5. Brodman, James. “Hospitals in the Middle Ages,” in A Companion to the Medieval World, ed. Edward English and Carol Lansing (Oxford: Wiley-Blackwell, 2009), 257-75.
6. Brodman, James. “Religion and Discipline in the Hospitals of Medieval France,” in The Medieval Hospital and Medical Practice, ed. Barbara Bowers. Aldershot, England: Ashgate Publishing, 2007, 123-32.
7. Brodman, James. “Unequal in Charity? Women and Hospitals in Medieval Catalonia,” Medieval Encounters, 12 (2006): 26-36.
8. Brodman, James. “Rule and Identity: The Case of the Military Orders,” The Catholic Historical Review, 87 (2001), 383-400.

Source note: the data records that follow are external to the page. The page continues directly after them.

(* ===== verification/HostPciePlatform.v ===== *)
(** * The PCIe side: providers and context are given back *)

From S2P Require Import Prelude Wp HostData HostPcie HostPcieLogic HostPcieInv HostPcieSteps HostPcieBatch HostPcieRetire.

Section platform.
Context {W : Type} `{PcieEnv W}.
Notation MP := (M (psys W)).
Implicit Types s t : psys W.

(** ** What the release passes through *)

(** Clocks [n], active [ac], enabled [en]. *)
Definition down_c (c : pctx) (n : nat) (ac en : bool) : pctx :=
  Pctx (cx_owner c) (cx_state c) (cx_pdev c) (cx_maps c) (cx_reset_early c)
    (cx_window c) (cx_entered c) (cx_root_bytes c)
    (cx_trained c) (cx_batch_active c) (cx_inventory c)
    (cx_bridge c) (cx_receiver c) (cx_receiver_retained c)
    (cx_driver_registered c) en ac n (cx_session c) (cx_root_port c) (cx_endpoint c)
    (cx_root_msi c) (cx_root_msix c) (cx_root_pm c) (cx_endpoint_pm c)
    (cx_config_open c) (cx_scan_writes c) (cx_bind_writes c) (cx_pulled c).
(** Reset [a], bandwidth [m] and [g], clocks [n], forbidden [f], active [ac],
    enabled [en], owner forbidden [o]. *)
Definition down_l (l : ledger) (a m g : bool) (n : nat) (f ac en o : bool) : ledger :=
  Ledger (l_ctx l) (l_owner l) (l_pdev l) (l_module l) (l_lease l) (l_driver l)
    en ac f o (l_maps l) (l_dreset l) (l_clks l) (l_paths l) n m g a
    (l_pci l) (l_seen l) (l_session l) (l_open l) (l_bind l) (l_attached l)
    (l_removed l) (l_fenced l) (l_stopped l) true (l_bus l) (l_pulled l) (l_ok l).

(** Nothing is published any more and the platform is to go. *)
Record leaving (c : pctx) (q : pcie_rec) (l : ledger) : Prop := Leaving {
  le_good : ∀ h, good (Ghost c q h l);
  le_devices : cx_endpoint c = None ∧ cx_root_port c = None;
  le_closed : cx_config_open c || cx_bind_writes c = false;
  le_ctx : cx_session c = false ∧ cx_driver_registered c = true;
  le_ledger : provided l ∧ bus_gone l = true;
  le_held : l_clocks l = CLOCKS ∧ l_active l = true ∧ l_enabled l = true;
}.
Lemma good_down c q h l a m g n f ac en o :
  leaving c q l →
  good (Ghost (down_c c n ac en) (q <| pr_platform_retire_attempted := true |>) h (down_l l a m g n f ac en o)).
Proof.
  intros [Hg [He Hr] Hc [Hs Hd] _ _]. destruct (Hg h) as [[] []]. simpl in *.
  split; constructor; try done; simpl in *; try congruence.
Qed.
(** What is needed of the record while it leaves. *)
Definition downing c q l s : Prop := ∃ h a m g n f ac en o,
  at_ false (Ghost (down_c c n ac en) (q <| pr_platform_retire_attempted := true |>) h (down_l l a m g n f ac en o)) s.
Lemma downing_pinv c q l s : leaving c q l → downing c q l s → pinv s.
Proof. intros Hl (h & a & m & g & n & f & ac & en & o & Hs). eapply busy_pinv; [exact Hs|by apply good_down]. Qed.

Lemma wp_disable_clocks c q h l n f ac en o s (Q : unit → psys W → Prop) E :
  leaving c q l →
  at_ false (Ghost (down_c c n ac en) (q <| pr_platform_retire_attempted := true |>) h (down_l l true false false n f ac en o)) s →
  (∀ t, at_ false (Ghost (down_c c 0 ac en) (q <| pr_platform_retire_attempted := true |>) h (down_l l true false false 0 f ac en o)) t → Q tt t) →
  wp (for_each (rev (seq 0 n)) disable_clock) Q E s.
Proof.
  intros Hl. revert s. induction n as [|n IH]; intros s Hs HQ; [by apply wp_ret, HQ|].
  rewrite seq_S, rev_app_distr. simpl. unfold disable_clock. wpx_bind.
  eapply wpx_call0; [exact Hs|by apply good_quiet, good_down|done|simpl; by rewrite Nat.eqb_refl|].
  clear s Hs. intros r s Hs. cbv beta. apply wp_bind. eapply wpx_cset; [exact Hs|norm_set|done|done|].
  clear s Hs. intros s Hs. cbv beta. eapply wpx_sset_same; [exact Hs|done|]. clear s Hs. intros s Hs. cbv beta.
  apply IH; [|done]. exact Hs.
Qed.

Lemma down_same c q l : leaving c q l →
  c = down_c c CLOCKS true true ∧ l <| l_checked := true |> =
    down_l l false true true CLOCKS (l_forbidden l) true true (l_owner_forbidden l).
Proof.
  intros Hl. destruct (le_held _ _ _ Hl) as (Hc & Ha & He). destruct (le_ledger _ _ _ Hl) as [(Hp & _) _].
  destruct (le_good _ _ _ Hl false) as [B _]. pose proof (bk_clocks _ _ _ B) as E1. pose proof (bk_active _ _ _ B) as E2.
  pose proof (bk_enabled _ _ _ B) as E3. unfold powered in Hp. clear - Hc Ha He Hp E1 E2 E3. simpl in *.
  rewrite !andb_true_iff, negb_true_iff in Hp. destruct Hp as [[[_ Hm] Hg] Hs].
  rewrite Hc in E1. rewrite Ha in E2. rewrite He in E3. split.
  - clear - E1 E2 E3. destruct c. simpl in *. by rewrite <- E1, <- E2, <- E3.
  - clear - Hc Ha He Hm Hg Hs. destruct l. simpl in *. by rewrite Hc, Ha, He, Hm, Hg, Hs.
Qed.
Lemma down_cfg l a m g n f ac en o :
  effect (down_l l a m g n f ac en o) (IccSet false 0, 0) = down_l l a m false n f ac en o.
Proof. by destruct l. Qed.
Lemma down_mem l a m g n f ac en o :
  effect (down_l l a m g n f ac en o) (IccSet true 0, 0) = down_l l a false g n f ac en o.
Proof. by destruct l. Qed.
Lemma down_allow l a m g n f ac en o r :
  effect (down_l l a m g n f ac en o) (RtAllow false, r) = down_l l a m g n false ac en o.
Proof. by destruct l. Qed.
Lemma down_put l a m g n f ac en o r :
  effect (down_l l a m g n f ac en o) (RtPut, r) = down_l l a m g n f false en o.
Proof. by destruct l. Qed.
Lemma down_disable l a m g n f ac en o r :
  effect (down_l l a m g n f ac en o) (RtDisable, r) = down_l l a m g n f ac false o.
Proof. by destruct l. Qed.
Lemma down_assert l a m g n f ac en o r :
  effect (down_l l a m g n f ac en o) (ResetAssert, r) = down_l l true m g n f ac en o.
Proof. by destruct l. Qed.
Lemma down_owner l a m g n f ac en o r :
  effect (down_l l a m g n f ac en o) (RtAllow true, r) = down_l l a m g n f ac en false.
Proof. by destruct l. Qed.
Lemma down_held c n ac en ac' : (down_c c n ac en) <| cx_runtime_held := ac' |> = down_c c n ac' en.
Proof. by destruct c. Qed.
Lemma down_enabled c n ac en en' : (down_c c n ac en) <| cx_runtime_enabled := en' |> = down_c c n ac en'.
Proof. by destruct c. Qed.
Lemma wp_release_providers c q h l s (Q : unit → psys W → Prop) :
  leaving c q l →
  at_ false (Ghost c (q <| pr_platform_retire_attempted := true |>) h (l <| l_checked := true |>)) s →
  (∀ o t, at_ false (Ghost (down_c c 0 false false) (q <| pr_platform_retire_attempted := true |>) true
     (down_l l true false false 0 false false false o)) t → Q tt t) →
  wp release_providers Q (λ _, downing c q l) s.
Proof.
  intros Hl Hs HQ. destruct (down_same c q l Hl) as [Ec El]. rewrite Ec, El in Hs. clear Ec El.
  destruct (le_ledger _ _ _ Hl) as [(_ & _ & Hr & Hpa) _].
  revert Hs. generalize (l_forbidden l) (l_owner_forbidden l). intros f o Hs.
  set (q1 := q <| pr_platform_retire_attempted := true |>) in *.
  assert (∀ h a m g n f ac en o, quiet (Ghost (down_c c n ac en) q1 h (down_l l a m g n f ac en o))) as Hq
    by (intros; by apply good_quiet, good_down).
  assert (∀ h a m g n f ac en o t, at_ false (Ghost (down_c c n ac en) q1 h (down_l l a m g n f ac en o)) t → downing c q l t) as HD
    by (intros h' a m g n f' ac en o' t Ht; by exists h', a, m, g, n, f', ac, en, o').
  assert (∀ m a b n f ac en o, (m ∈ l_paths (down_l l true a b n f ac en o))) as Hpa' by (intros; apply Hpa).
  unfold release_providers.
  apply wp_bind. eapply (wp_calle (Ghost _ _ _ _)); [apply Hq|done|exact Hr|exact Hs|..]; simpl g_l.
  2: { intros r t _ Ht. cbn in Ht. apply (HD h true true true CLOCKS f true true o). by rewrite <- (down_assert _ false _ _ _ _ _ _ _ r). }
  clear s Hs. intros s Hs. cbv beta.
  change (at_ false (Ghost (down_c c CLOCKS true true) q1 h (effect (down_l l false true true CLOCKS f true true o) (ResetAssert, 0))) s) in Hs.
  rewrite down_assert in Hs.
  apply wp_bind. eapply wpx_sset_same; [exact Hs|done|]. clear s Hs. intros s Hs.
  apply wp_bind. eapply wpx_held; [exact Hs|]. clear s Hs. intros s Hs. cbv beta.
  apply wp_bind. eapply wpx_calle; [exact Hs|apply Hq|done|simpl; by rewrite bool_decide_true by apply Hpa|..].
  2: { intros r t _ Ht. by eapply HD. }
  clear s Hs. intros s Hs. cbv beta.
  rewrite down_cfg in Hs.
  apply wp_bind. eapply wpx_calle; [exact Hs|apply Hq|done|simpl; by rewrite bool_decide_true by apply Hpa|..].
  2: { intros r t _ Ht. by eapply HD. }
  clear s Hs. intros s Hs. cbv beta.
  rewrite down_mem in Hs.
  apply wp_bind. eapply wpx_sset_same; [exact Hs|done|]. clear s Hs. intros s Hs.
  apply wp_bind. eapply wp_disable_clocks; [exact Hl|exact Hs|]. clear s Hs. intros s Hs. fold q1 in Hs.
  apply wp_bind. eapply wpx_call0; [exact Hs|apply Hq|done|done|]. clear s Hs. intros r0 s Hs. cbv beta.
  rewrite down_allow in Hs.
  apply wp_bind. eapply wpx_call; [exact Hs|apply Hq|done|done|]. clear s Hs. intros r s Hs. cbv beta.
  apply wp_bind. eapply wpx_cset; [exact Hs|norm_set|done|done|]. clear s Hs. intros s Hs. cbv beta.
  rewrite down_put, down_held in Hs.
  case_match; [apply wp_fail; by eapply HD|].
  apply wp_bind. eapply wpx_call0; [exact Hs|apply Hq|done|done|]. intros r1 t Ht. cbv beta.
  eapply wpx_cset; [exact Ht|norm_set|done|done|]. intros t1 Ht1. apply (HQ o).
  by rewrite down_disable, down_enabled in Ht1.
Qed.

9. Brodman, James. "What is a Soul Worth? Pro anima Bequests in the Municipal Legislation of Reconquest Spain," Medievalia et Humanistica, 20 (1994): 15-23.
10. Brodman, James. "Exceptis militibus et sanctis: Restrictions upon Ecclesiastical Ownership of Land in the Foral Legislation of Medieval Castile and Valencia," En la España medieval, 15 (1992): 63-75.
11. Brodman, James. "Municipal Ransoming Law on the Medieval Spanish Frontier," Speculum, 60 (1985): 318-30.